Abstract

The exercise price of stock options is typically the closing stock price on the option grant dates, so managers can potentially benefit from low stock prices on those dates. Prior studies find that on average, managers issue more pessimistic guidance before than after grant dates. They interpret this asymmetric pattern as representing managers’ opportunistic behavior. Nevertheless, it is not clear whether this pattern reflects managers’ selective timing of bad news disclosures or a deliberate misrepresentation of underlying firm performance. This paper extends the literature by examining the effects of managerial stock option incentives on the accuracy and the information content of firms’ voluntary earnings guidance. We find that pre-grant guidance significantly improves existing consensus earnings forecasts, and is similar in bias and accuracy to post-grant guidance.
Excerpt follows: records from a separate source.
(** X10: a reference period that cannot be indexed at position 1 never
    reaches the user as an INVALID_ARGS interrupt.  The first rule records
    its reason, the second rule indexes the value all the same, and the
    validation ends in the exception: [TypeError] for [None], [IndexError]
    for a sequence of fewer than two items. *)
Theorem short_reference_period_raises :
  forall (area i t n : value) (l : list value) (st : tool_state) (w : world),
    (length l < 2)%nat ->
    check_validation_rules SPIForecastNotebookTool
      (spi_forecast_tool_args area VNone i t n) st w = (Raised TypeError, st, w)
    /\ check_validation_rules SPIForecastNotebookTool
         (spi_forecast_tool_args area (VTuple l) i t n) st w = (Raised IndexError, st, w)
    /\ check_validation_rules SPIForecastNotebookTool
         (spi_forecast_tool_args area (VList l) i t n) st w = (Raised IndexError, st, w).
Proof.
  intros area i t n l st w Hl.
  unfold check_validation_rules, spi_forecast_tool_args.
  cbn [SPIForecastNotebookTool _set_args_validation_rules args_schema].
  unfold spi_forecast_schema, dict_keys. cbn [map fst].
  assert (l = [] \/ exists x, l = [x]) as Hshape.
  { destruct l as [| x [| y l]]; [left; reflexivity | right; eauto |].
    simpl in Hl. lia. }
  split; [| split].
  - destruct area as [| | | | | l0 | | | |]; cbn; try reflexivity.
    destruct (Nat.eqb (length l0) 4); reflexivity.
  - destruct Hshape as [-> | [x ->]];
      (destruct area as [| | | | | l0 | | | |]; cbn; try reflexivity;
       destruct (Nat.eqb (length l0) 4); reflexivity).
  - destruct Hshape as [-> | [x ->]];
      (destruct area as [| | | | | l0 | | | |]; cbn; try reflexivity;
       destruct (Nat.eqb (length l0) 4); reflexivity).
Qed.

(** X11: the lead time the SPI forecast tool infers when none is given is
    the first of January of the current year, the keyword [month=1] of the
    date offset setting the month; the inferred initialization time is the
    first of the current month.  The default lead time is therefore never
    after the default initialization time, and before it in every month
    but January. *)
Theorem spi_default_lead_time_is_january :
  forall (area p n : value) (st : tool_state) (w : world),
    1 <= month (now w) ->
    exists tool_args' st' w' init lead,
      infer_args SPIForecastNotebookTool (spi_forecast_tool_args area p VNone VNone n) st w
      = (Return tool_args', st', w')
      /\ dict_get "init_time" tool_args' = Some (VStr (strftime init "%Y-%m-%d"))
      /\ dict_get "lead_time" tool_args' = Some (VStr (strftime lead "%Y-%m-%d"))
      /\ (year init, month init, day init) = (year (now w), month (now w), 1)
      /\ (year lead, month lead, day lead) = (year (now w), 1, 1)
      /\ dt_gt lead init = false
      /\ dt_lt lead init = (1 <? month (now w)).
Proof.
  intros area p n st w Hmonth.
  eexists. eexists. eexists.
  exists (replace_day_1 (now (after_area_world area w))).
  exists (relativedelta_month 1 (replace_day_1 (now (after_area_world area w)))).
  split; [apply spi_inference_pass |].
  assert (now (after_area_world area w) = now w) as -> by (destruct area; reflexivity).
  split; [reflexivity |]. split; [reflexivity |].
  split; [reflexivity |]. split; [reflexivity |].
  unfold dt_gt, dt_lt, relativedelta_month, replace_day_1.
  cbn [year month day time_of_day].
  change (Z.min 1 (days_in_month (year (now w)) 1)) with 1.
  rewrite !Z.ltb_irrefl, !Z.eqb_refl. cbn [andb orb].
  rewrite !andb_false_r, !orb_false_r.
  split; [apply Z.ltb_ge; exact Hmonth | reflexivity].
Qed.

End SPIForecast.

(** ** The interrupt handlers: what they change *)

(** X12: merging an answer into the pending message touches the last tool
    call only, and only its arguments: the calls before it, and the name
    and the identifier of the last one, are as they were. *)
Theorem update_last_call_changes_last_only :
  forall (calls calls' : list ToolCall) (v : value),
    update_last_call calls v = Return calls' ->
    exists front c a,
      calls = (front ++ [c])%list
      /\ dict_update_value (call_args c) v = Return a
      /\ calls'
         = (front ++ [{| call_name := call_name c; call_args := a;
                         call_id := call_id c |}])%list.
Proof.
  induction calls as [| c calls IH]; intros calls' v H.
  - discriminate H.
  - destruct calls as [| c' calls].
    + simpl in H. destruct (dict_update_value (call_args c) v) as [a | |] eqn:Ha;
        try discriminate H.
      inversion H; subst. exists [], c, a. auto.
    + change (update_last_call (c :: c' :: calls) v)
        with (match update_last_call (c' :: calls) v with
              | Return rest' => Return (c :: rest')
              | o => o
              end) in H.
      destruct (update_last_call (c' :: calls) v) as [rest' | |] eqn:Hrest;
        try discriminate H.
      inversion H; subst.
      destruct (IH rest' v Hrest) as (front & c0 & a & Hc & Ha & Hr).
      exists (c :: front), c0, a. rewrite Hc, Hr. auto.
Qed.

Lemma only_asked_refl (w : world) : only_asked w w.
Proof. unfold only_asked. auto. Qed.

Lemma only_asked_trans (w1 w2 w3 : world) :
  only_asked w1 w2 -> only_asked w2 w3 -> only_asked w1 w3.
Proof.
  unfold only_asked. intros (? & ? & ? & ? & ?) (? & ? & ? & ? & ?).
  repeat split; try congruence. lia.
Qed.

Lemma only_asks_ret {A : Type} (a : A) : only_asks (ret a).
Proof. intros st w. apply only_asked_refl. Qed.

Lemma only_asks_raise {A : Type} (e : exn) : only_asks (@raise A e).
Proof. intros st w. apply only_asked_refl. Qed.

Lemma only_asks_lift {A : Type} (o : outcome A) : only_asks (lift o).
Proof. intros st w. unfold lift. destruct o; apply only_asked_refl. Qed.

Lemma only_asks_get_self : only_asks get_self.
Proof. intros st w. apply only_asked_refl. Qed.

Lemma only_asks_get_world : only_asks get_world.
Proof. intros st w. apply only_asked_refl. Qed.

Lemma only_asks_modify_self (f : tool_state -> tool_state) : only_asks (modify_self f).
Proof. intros st w. apply only_asked_refl. Qed.

Lemma only_asks_bind {A B : Type} (m : M A) (k : A -> M B) :
  only_asks m -> (forall a, only_asks (k a)) -> only_asks (bind m k).
Proof.
  intros Hm Hk st w. unfold bind. specialize (Hm st w).
  destruct (m st w) as [[o st1] w1]. simpl in Hm.
  destruct o as [a | i | e]; simpl; [| exact Hm ..].
  apply (only_asked_trans _ _ _ Hm). apply Hk.
Qed.

Lemma only_asks_ask_llm `{ext : External} (q : llm_query) (eval_output : bool) :
  only_asks (ask_llm q eval_output).
Proof. intros st w. unfold only_asked. cbn. repeat split. lia. Qed.

Ltac only_asks_step :=
  first
    [ apply only_asks_ret | apply only_asks_raise | apply only_asks_lift
    | apply only_asks_get_self | apply only_asks_get_world
    | apply only_asks_modify_self | apply only_asks_ask_llm
    | apply only_asks_bind; [| intros ?]
    | match goal with
      | |- only_asks (match ?x with _ => _ end) => destruct x
      | |- only_asks (if ?b then _ else _) => destruct b
      end ].

Section HandlerEffects.
Context `{ext : External}.

Ltac only_asks_handler :=
  repeat first
    [ only_asks_step
    | progress unfold exit_tool_process, message_id, update_tool_message,
        data_args_schema, data_missing_args, data_invalid_args, data_args,
        data_output_items, last_call_args, provide_args_interrupt_message,
        invalid_args_interrupt_message ].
Moreover, investors and analysts react similarly to pre-grant vs. post-grant guidance, suggesting that the main consumers of earnings guidance view these two types of guidance to be equally informative. Our results are consistent with the notion that managers may opportunistically select the type or the timing of disclosures, but when they opt to disclose, they do not misrepresent the underlying firm performance. On the contrary, the seemingly opportunistic guidance before option grants improves overall firms’ information environment, because it is at least as truthful and informative as post-grant guidance, and is issued more frequently than by managers who do not have incentives to report bad news before earnings announcements.